Adam Heather

Personal information
- Full name: Adam Tom Heather
- Born: 7 November 1972 (age 53) Manchester, Lancashire, England
- Batting: Left-handed

Domestic team information
- 1996–2007: Northumberland

Career statistics
| Competition | List A |
| Matches | 5 |
| Runs scored | 138 |
| Batting average | 27.60 |
| 100s/50s | –/1 |
| Top score | 79 |
| Balls bowled | – |
| Wickets | – |
| Bowling average | – |
| 5 wickets in innings | – |
| 10 wickets in match | – |
| Best bowling | – |
| Catches/stumpings | 1/– |
- Source: Cricinfo, 17 May 2011

= Adam Heather =

English cricketer (born 1972)

Adam Tom Heather (born 7 November 1972) is an English cricketer. Heather is a left-handed batsman. He was born in Manchester, Lancashire.

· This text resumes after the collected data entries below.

Lemma resolves_stderr ds s : resolves s (set_stderr ds s).
Proof.
  pose proof (evolves_stderr ds s) as He.
  apply (resolves_intro s _ []); auto; try (by rewrite app_nil_r).
  - apply simple_cu_same_tables; auto.
  - intros c _. apply child_settled_frame; auto.
  - intros e t Ht Hk Hns Hset. destruct Hset as (t' & Ht' & Hset).
    assert (t' = t) by congruence. subst t'. exists t. split; [exact Ht|].
    intros dtag Hpriv. destruct (Hset dtag Hpriv) as (raw & Hraw & Hs).
    exists raw. split; [exact Hraw|]. rewrite Hns in *.
    eapply lookup_settled_evolves; eauto.
Qed.

Lemma length_obstack_with_type_of q v s :
  length (obstack (with_type_of q v s)) = length (obstack s).
Proof. unfold with_type_of. cbn [obstack set_obstack]. apply length_alter. Qed.

(** Storing a type resolves, when what it stores settles the object. *)
Lemma resolves_with_type_of q v s x :
  obstack s !! q = Some x ->
  (is_child (tg_tag x) = true /\ child_settled (with_type_of q v s) q)
  \/ (is_child (tg_tag x) = false /\ entry_settled (with_type_of q v s) q) ->
  resolves s (with_type_of q v s).
Proof.
  intros Hq Hrole. pose proof (evolves_with_type_of q v s) as He.
  apply (resolves_intro s _ []); auto; try (by rewrite app_nil_r).
  - apply simple_cu_same_tables; auto using length_obstack_with_type_of.
  - intros c (t & _ & _ & Hc & Hk & _) Hset.
    destruct (decide (c = q)) as [->|Hne].
    + assert (t = x) by congruence. subst t.
      destruct Hrole as [[_ H]|[H _]]; [exact H|congruence].
    + eapply child_settled_frame; eauto. unfold with_type_of. cbn [obstack set_obstack].
      by rewrite list_lookup_alter_ne by congruence.
  - intros e t Ht Hk Hns Hset.
    destruct (decide (e = q)) as [->|Hne].
    + assert (t = x) by congruence. subst t.
      destruct Hrole as [[H _]|[_ H]]; [congruence|exact H].
    + destruct Hset as (t' & Ht' & Hset).
      assert (t' = t) by congruence. subst t'. exists t.
      split; [unfold with_type_of; cbn [obstack set_obstack];
              by rewrite list_lookup_alter_ne by congruence|].
      intros dtag Hpriv. destruct (Hset dtag Hpriv) as (raw & Hraw & Hs).
      exists raw. split; [exact Hraw|]. rewrite Hns in *.
      eapply lookup_settled_evolves; eauto.
Qed.

Lemma lookup_with_new_type recoded m s p :
  (p < length (obstack s))%nat ->
  obstack (with_new_type recoded m s) !! p = obstack s !! p.
Proof.
  intros Hp. unfold with_new_type. cbn [obstack set_mem set_types_table set_obstack].
  by rewrite lookup_app_l.
Qed.

Lemma lookup_new_type recoded m s :
  obstack (with_new_type recoded m s) !! length (obstack s) = Some recoded.
Proof.
  unfold with_new_type. cbn [obstack set_mem set_types_table set_obstack].
  apply lookup_snoc.
Qed.

Lemma added_entry s e t :
  obstack s !! e = Some t -> tg_priv t = None -> is_child (tg_tag t) = false ->
  entry_ok s e /\ entry_settled s e.
Proof.
  intros He Hpriv Hk. split.
  - exists t. repeat split; auto. intros dtag H. congruence.
  - exists t. split; auto. intros dtag H. congruence.
Qed.

(** Adding a recoded base type resolves. *)
Lemma resolves_with_new_type n w m s :
  types_table_wf s -> mem s = S (S m) ->
  resolves s (with_new_type (recoded_base_type n w) m s).
Proof.
  intros Hwf Hmem. set (s' := with_new_type (recoded_base_type n w) m s).
  pose proof (evolves_with_new_type (recoded_base_type n w) m s Hwf) as He. fold s' in He.
  assert (Hadded : entry_ok s' (length (obstack s)) /\ entry_settled s' (length (obstack s))).
  { eapply added_entry; [apply lookup_new_type|reflexivity|reflexivity]. }
  apply (resolves_intro s s' [Some (length (obstack s))]); auto.
  - intros (_ & Hentries). split.
    + unfold types_table_wf, s', with_new_type.
      cbn [obstack types_table set_mem set_types_table set_obstack].
      rewrite length_app. cbn [length]. apply Forall_app. split.
      * eapply Forall_impl; [exact Hwf|]. intros [p|]; [lia|auto].
      * constructor; [lia|constructor].
    + intros pt i e Hi. destruct pt.
      * unfold s', with_new_type in Hi.
        cbn [entries types_table set_mem set_types_table set_obstack] in Hi.
        apply lookup_app_Some in Hi as [Hi | [_ Hi]].
        -- eapply entry_ok_evolves; [exact He|]. eapply (Hentries Types_table); exact Hi.
        -- apply list_lookup_singleton_Some in Hi as [_ [= <-]]. apply Hadded.
      * eapply entry_ok_evolves; [exact He|]. exact (Hentries Tags_table i e Hi).
      * eapply entry_ok_evolves; [exact He|]. exact (Hentries Functions_table i e Hi).
  - intros c (t & _ & _ & Hc & _) Hset. eapply child_settled_frame; eauto.
    apply lookup_with_new_type. eapply lookup_lt_Some; eauto.
  - intros e t Ht Hk Hns (t' & Ht' & Hset).
    assert (t' = t) by congruence. subst t'. exists t.
    split; [unfold s'; rewrite lookup_with_new_type; [exact Ht|eapply lookup_lt_Some; eauto]|].
    intros dtag Hpriv. destruct (Hset dtag Hpriv) as (raw & Hraw & Hs).
    exists raw. split; [exact Hraw|]. rewrite Hns in *.
    eapply lookup_settled_evolves; eauto.
  - constructor; [|constructor]. exists (length (obstack s)). auto.
Qed.

(** *** The first run *)

Lemma plain_target_state s raw v s0 : plain_target s raw = Ret v s0 -> s0 = s.
Proof.
  unfold plain_target. destruct (dt_type raw =? 0); [congruence|].
  destruct (dwarf_cu__find_type_by_id (dt_type raw) s) as [[dtype|] s'| | |] eqn:Hfind;
    try discriminate; apply dwarf_cu__find_type_by_id_state in Hfind; subst s'.
  - destruct (dcu_obstack s !! dtype); congruence.
  - congruence.
Qed.

Lemma plain_target_with_type_of c v s raw x s0 :
  plain_target s raw = Ret x s0 ->
  plain_target (with_type_of c v s) raw = Ret x (with_type_of c v s).
Proof.
  intros H. rewrite (plain_target_frame s) by reflexivity. by rewrite H.
Qed.

Lemma plain_target_stderr ds s raw x s0 :
  plain_target s raw = Ret x s0 ->
  plain_target (set_stderr ds s) raw = Ret x (set_stderr ds s).
Proof.
  intros H. rewrite (plain_target_frame s) by reflexivity. by rewrite H.
Qed.

Lemma bitfield_width_None t :
  is_child (tg_tag t) = true -> bitfield_width t = None ->
  (tg_tag t = DW.TAG_member -> exists b, bitfield_size_of t = Some b) ->
  tg_tag t = DW.TAG_member -> bitfield_size_of t = Some 0.
Proof.
  intros _ Hw Hb Hm. destruct (Hb Hm) as [b Hsize]. unfold bitfield_width in Hw.
  rewrite Hm, Hsize in Hw. change (DW.TAG_member =? DW.TAG_member) with true in Hw.
  cbv iota in Hw. destruct (b =? 0) eqn:E; [|discriminate].
  apply Z.eqb_eq in E. by subst b.
Qed.

Lemma bitfield_width_Some t w :
  bitfield_width t = Some w ->
  tg_tag t = DW.TAG_member /\
  exists b, bitfield_size_of t = Some b /\ b <> 0 /\ w = u16 b.
Proof.
  unfold bitfield_width. destruct (tg_tag t =? DW.TAG_member) eqn:Hk; [|discriminate].
  apply Z.eqb_eq in Hk. destruct (bitfield_size_of t) as [b|]; [|discriminate].
  destruct (b =? 0) eqn:E; [discriminate|]. apply Z.eqb_neq in E.
  intros [= <-]. eauto.
Qed.

Lemma bitfield_width_of_size t b :
  tg_tag t = DW.TAG_member -> bitfield_size_of t = Some b -> b <> 0 ->
  bitfield_width t = Some (u16 b).
Proof.
  intros Hk Hb Hne. unfold bitfield_width. rewrite Hk, Hb.
  change (DW.TAG_member =? DW.TAG_member) with true. cbv iota.
  apply Z.eqb_neq in Hne. by rewrite Hne.
Qed.

Lemma class_member__dwarf_recode_bitfield_no_fuel s c w self bt :
  bitfield_over_base s c w self bt ->
  class_member__dwarf_recode_bitfield 0 c s = NoFuel.
Proof.
  intros (tm & dm & raw & dtype & dt & t & bsz & Hm & Hpriv & Hbsz & Hw & Hdm & Hfind
          & Hdty & Hself & Ht & Hk & Hb).
  unfold class_member__dwarf_recode_bitfield. run_to_update.
  rewrite Hm. run_to_update. rewrite Hpriv. run_to_update. rewrite Hdm. run_to_update.
  rewrite Hfind. run_to_update. rewrite Hdty. run_to_update. rewrite Hm, Hbsz.
  reflexivity.
Qed.

(** One child of the first run. *)
Lemma namespace_loop_cons_resolves fuel c rest s s1 :
  simple_cu s -> child_ok s c ->
  namespace_loop fuel (c :: rest) s = Ret 0 s1 ->
  exists s', resolves s s' /\ child_settled s' c /\ namespace_loop fuel rest s' = Ret 0 s1.
Proof.
  intros Hsimple (t & dtag & raw & Hc & Hk & Hpriv & Hraw & Hmember) Hrun.
  destruct (bitfield_width t) as [w|] eqn:Hwidth.
  - (* a bit-field *)
    destruct (bitfield_width_Some _ _ Hwidth) as (Hm & b & Hb & Hne & ->).
    destruct (Hmember Hm) as (b' & Hb' & Hover). assert (b' = b) by congruence. subst b'.
    destruct (Hover Hne) as (self & bt & Hbase).
    rewrite (namespace_loop_cons_bitfield fuel c rest s t b Hc Hm Hb Hne) in Hrun.
    destruct fuel as [|fuel];
      [by rewrite (class_member__dwarf_recode_bitfield_no_fuel _ _ _ _ _ Hbase) in Hrun|].
    pose proof Hsimple as (Hwf & Hentries).
    rewrite (class_member__dwarf_recode_bitfield_base_step fuel s c (u16 b) self bt Hbase)
      in Hrun.
    destruct (cu__find_base_type_by_sname_and_size s (bt_name bt) (u16 b))
      as [[p id]|] eqn:Hfind.
    + cbn [negb Z.eqb] in Hrun.
      exists (with_type_of c (u16 (Z.of_nat id)) s).
      assert (Hsettled : child_settled (with_type_of c (u16 (Z.of_nat id)) s) c).
      { exists (set_tg_type (u16 (Z.of_nat id)) t), dtag, raw.
        split; [by apply with_type_of_lookup|]. split; [destruct t; exact Hpriv|].
        split; [exact Hraw|]. rewrite bitfield_width_set_type, Hwidth.
        exists self, bt, (p, id). split; [|split].
        - eapply bitfield_over_base_evolves; [apply evolves_with_type_of|exact Hbase].
        - by rewrite find_base_with_type_of.
        - destruct t; reflexivity. }
      split; [|split; [exact Hsettled|exact Hrun]].
      eapply resolves_with_type_of; eauto.
    + destruct (mem s) as [|[|m]] eqn:Hmem; try discriminate.
      cbv zeta in Hrun.
      set (s0 := with_new_type (recoded_base_type (bt_name bt) (u16 b)) m s) in *.
      set (T := length (types_table s)) in *.
      destruct (to_int (Z.of_nat T) <? 0) eqn:Hint.
      { apply Z.ltb_lt in Hint.
        destruct (to_int (Z.of_nat T) =? 0) eqn:Hzero; [lia|].
        cbn [negb] in Hrun. discriminate Hrun. }
      cbn [negb Z.eqb] in Hrun. rewrite u16_to_int in Hrun.
      assert (Hr0 : resolves s s0) by (by apply resolves_with_new_type).
      assert (Hc0 : obstack s0 !! c = Some t).
      { unfold s0. rewrite lookup_with_new_type; [exact Hc|]. eapply lookup_lt_Some; eauto. }
      exists (with_type_of c (u16 (Z.of_nat T)) s0).
      assert (Hsettled : child_settled (with_type_of c (u16 (Z.of_nat T)) s0) c).
      { exists (set_tg_type (u16 (Z.of_nat T)) t), dtag, raw.
        split; [by apply with_type_of_lookup|]. split; [destruct t; exact Hpriv|].
        split; [exact Hraw|]. rewrite bitfield_width_set_type, Hwidth.
        exists self, bt, (length (obstack s), T). split; [|split].
        - eapply bitfield_over_base_evolves; [apply evolves_with_type_of|].
          eapply bitfield_over_base_evolves; [apply Hr0|exact Hbase].
        - rewrite find_base_with_type_of. by apply find_base_with_new_type.
        - destruct t; reflexivity. }
      split; [|split; [exact Hsettled|exact Hrun]].
      eapply resolves_trans; [exact Hsimple|exact Hr0|].
      eapply resolves_with_type_of; eauto.
  - (* a lookup *)
    pose proof (bitfield_width_None t Hk Hwidth) as Hzero.
    rewrite (namespace_loop_cons_lookup fuel c rest s t dtag raw Hc Hk) in Hrun; auto.
    2:{ intros Hm. apply Hzero; auto. intros _. destruct (Hmember Hm) as (b & Hb & _). eauto. }
    destruct (plain_target s raw) as [[v|] s0| | |] eqn:Htarget; try discriminate.
    + destruct (dt_type raw =? 0) eqn:Hzerotype.
      * exists s. split; [apply resolves_refl|]. split; [|exact Hrun].
        exists t, dtag, raw. repeat split; auto. rewrite Hwidth.
        unfold lookup_settled. rewrite Htarget. apply Z.eqb_eq in Hzerotype.
        intros [H|H]; [discriminate|contradiction].
      * exists (with_type_of c v s).
        assert (Hsettled : child_settled (with_type_of c v s) c).
        { exists (set_tg_type v t), dtag, raw.
          split; [by apply with_type_of_lookup|]. split; [destruct t; exact Hpriv|].
          split; [exact Hraw|]. rewrite bitfield_width_set_type, Hwidth.
          unfold lookup_settled. rewrite (plain_target_with_type_of _ _ _ _ _ _ Htarget).
          intros _. destruct t; reflexivity. }
        split; [|split; [exact Hsettled|exact Hrun]].
        eapply resolves_with_type_of; eauto.
    + eexists. split; [apply resolves_stderr|]. split; [|exact Hrun].
      exists t, dtag, raw. repeat split; auto. rewrite Hwidth.
      unfold lookup_settled. by rewrite (plain_target_stderr _ _ _ _ _ Htarget).
Qed.
(* ===== verification/ExecutionState.v ===== *)
(** * The execution state (lib/ivmone/execution_state.hpp)

    [Stack] is the downward view of an array of 1024 words with a pointer to
    the top item, [Memory] a heap buffer with a virtual size and a capacity,
    [ExecutionState] the record all instructions work on.  The operations are
    partial: [None] and [UB] stand for an access outside of an array, a failed
    assertion or a signed overflow.  The lemmas relate the array
    representations to the lists the specifications of the instructions are
    written with ([Stack.items], [Memory.bytes]). *)
From stdpp Require Import base list tactics option.
From S2P Require Import Prelude Intx Ivmc Code.

(** ** The EVM stack *)
Module Stack.
Section Stack.
Context {E : Env}.

Definition limit : Z := 1024.

(** [top_item] is the index of the top item in [storage]; -1 when empty. *)
Record Stack := mk_stack {
  top_item : Z;
  storage : list uint256
}.

Definition clear (st : Stack) : Stack := mk_stack (-1) (storage st).

Definition new_stack : Stack :=
  clear (mk_stack 0 (map (fun i => uninitialised_word (Z.of_nat i)) (seq 0 (Z.to_nat limit)))).

Definition size (st : Stack) : Z := top_item st + 1.

(** [operator\[\](index)]: the address [top_item - index], read and written. *)
Definition at_index (st : Stack) (index : Z) : option uint256 :=
  nth_Z (storage st) (top_item st - index).

Definition set_index (st : Stack) (index : Z) (v : uint256) : option Stack :=
  mk_stack (top_item st) <$> overwrite (storage st) (top_item st - index) [v].

Definition push (st : Stack) (item : uint256) : option Stack :=
  mk_stack (top_item st + 1) <$> overwrite (storage st) (top_item st + 1) [item].

Definition pop (st : Stack) : option (uint256 * Stack) :=
  (fun x => (x, mk_stack (top_item st - 1) (storage st))) <$> nth_Z (storage st) (top_item st).

(** The abstract stack, top item first. *)
Definition items (st : Stack) : list uint256 := reverse (take (Z.to_nat (size st)) (storage st)).

Definition wf (st : Stack) : Prop :=
  length (storage st) = Z.to_nat limit /\ -1 <= top_item st < limit.
End Stack.
End Stack.

(** ** The EVM memory *)
Module Memory.
Section Memory.
Context {E : Env}.

Definition page_size : Z := 4 * 1024.

(** [m_data] is the allocated block: [m_capacity] bytes. *)
Record Memory := mk_memory {
  m_data : list byte;
  m_size : Z;
  m_capacity : Z
}.

(** [std::realloc] keeps the common prefix; allocation failure terminates
    the process and is outside of the model. *)
Definition allocate_capacity (m : Memory) : Memory :=
  let n := Z.to_nat (m_capacity m) in
  let old := take n (m_data m) in
  mk_memory
    (old ++ uninitialised_bytes (Z.of_nat (length old)) (Z.of_nat (n - length old)))
    (m_size m) (m_capacity m).

Definition new_memory : Memory := allocate_capacity (mk_memory [] 0 page_size).

Definition grow_capacity (m : Memory) (new_size : Z) : Memory :=
  if m_capacity m <? new_size then
    let doubled := u64 (m_capacity m * 2) in
    let cap :=
      if doubled <? new_size
      then u64 (u64 (new_size + (page_size - 1)) / page_size * page_size)
      else doubled in
    allocate_capacity (mk_memory (m_data m) (m_size m) cap)
  else m.

Definition grow (m : Memory) (new_size : Z) : option Memory :=
  if negb (new_size mod 32 =? 0) then None
  else if new_size <=? m_size m then None
  else
    let m' := grow_capacity m new_size in
    data ← overwrite (m_data m') (m_size m')
             (replicate (Z.to_nat (new_size - m_size m')) Byte.x00);
    Some (mk_memory data new_size (m_capacity m')).

Definition clear (m : Memory) : Memory := mk_memory (m_data m) 0 (m_capacity m).

(** Reading and writing runs of bytes through [&memory\[off\]]. *)
Definition read (m : Memory) (off n : Z) : option (list byte) := slice (m_data m) off n.

Definition write (m : Memory) (off : Z) (bs : list byte) : option Memory :=
  (fun d => mk_memory d (m_size m) (m_capacity m)) <$> overwrite (m_data m) off bs.

(** The abstract memory: the bytes below the virtual size. *)
Definition bytes (m : Memory) : list byte := take (Z.to_nat (m_size m)) (m_data m).

Definition wf (m : Memory) : Prop :=
  Z.of_nat (length (m_data m)) = m_capacity m /\
  0 <= m_size m <= m_capacity m /\ m_size m mod 32 = 0 /\
  m_size m <= 2 ^ 33 /\ page_size <= m_capacity m <= 2 ^ 34.
End Memory.
End Memory.

(** ** The execution state *)
Section ExecutionState.
Context {E : Env}.

(** [bytes_view]: a pointer to a byte buffer and a size. *)
Record bytes_view := mk_view {
  view_data : list byte;
  view_size : Z
}.

Record ExecutionState := mk_state {
  gas_left : Z;
  stack : Stack.Stack;
  memory : Memory.Memory;
  msg : ivmc_message;
  host : host_state;
  rev : ivmc_revision;
  return_data : list byte;
  code : bytes_view;
  status : ivmc_status_code;
  output_offset : Z;
  output_size : Z;
  analysis : analysis_ptr
}.

(** The constructor; [c] is the code array [code_ptr] points to, of [code_size] bytes. *)
Definition new_state (message : ivmc_message) (revision : ivmc_revision) (host_ctx : host_state)
    (c : list byte) : ExecutionState :=
  mk_state (msg_gas message) Stack.new_stack Memory.new_memory message host_ctx revision []
    (mk_view c (Z.of_nat (length c))) IVMC_SUCCESS 0 0 analysis_null.

Definition reset (s : ExecutionState) (message : ivmc_message) (revision : ivmc_revision)
    (host_ctx : host_state) (c : list byte) : ExecutionState :=
  mk_state (msg_gas message) (Stack.clear (stack s)) (Memory.clear (memory s)) message host_ctx
    revision [] (mk_view c (Z.of_nat (length c))) IVMC_SUCCESS 0 0 (analysis s).

Definition with_gas_left g s := mk_state g (stack s) (memory s) (msg s) (host s) (rev s)
  (return_data s) (code s) (status s) (output_offset s) (output_size s) (analysis s).
Definition with_stack st s := mk_state (gas_left s) st (memory s) (msg s) (host s) (rev s)
  (return_data s) (code s) (status s) (output_offset s) (output_size s) (analysis s).
Definition with_memory m s := mk_state (gas_left s) (stack s) m (msg s) (host s) (rev s)
  (return_data s) (code s) (status s) (output_offset s) (output_size s) (analysis s).
Definition with_host h s := mk_state (gas_left s) (stack s) (memory s) (msg s) h (rev s)
  (return_data s) (code s) (status s) (output_offset s) (output_size s) (analysis s).
Definition with_return_data d s := mk_state (gas_left s) (stack s) (memory s) (msg s) (host s)
  (rev s) d (code s) (status s) (output_offset s) (output_size s) (analysis s).
Definition with_code c s := mk_state (gas_left s) (stack s) (memory s) (msg s) (host s) (rev s)
  (return_data s) c (status s) (output_offset s) (output_size s) (analysis s).
Definition with_status c s := mk_state (gas_left s) (stack s) (memory s) (msg s) (host s) (rev s)
  (return_data s) (code s) c (output_offset s) (output_size s) (analysis s).
Definition with_output off n s := mk_state (gas_left s) (stack s) (memory s) (msg s) (host s)
  (rev s) (return_data s) (code s) (status s) off n (analysis s).
Definition with_analysis a s := mk_state (gas_left s) (stack s) (memory s) (msg s) (host s)
  (rev s) (return_data s) (code s) (status s) (output_offset s) (output_size s) a.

Heather made his debut for Northumberland in the 1996 Minor Counties Championship against Staffordshire. Heather played Minor counties cricket for Northumberland from 1996 to 2007, which included 53 Minor Counties Championship matches and 20 MCCA Knockout Trophy matches. In 1999, he made his List A debut against Ireland in the NatWest Trophy. He made 4 further List A appearances for the county, the last coming against Middlesex in the 2005 Cheltenham & Gloucester Trophy. In his 5 List A matches, he scored 138 runs at a batting average of 27.60, with a high score of 79. This came against the Northamptonshire Cricket Board in the 2000 NatWest Trophy.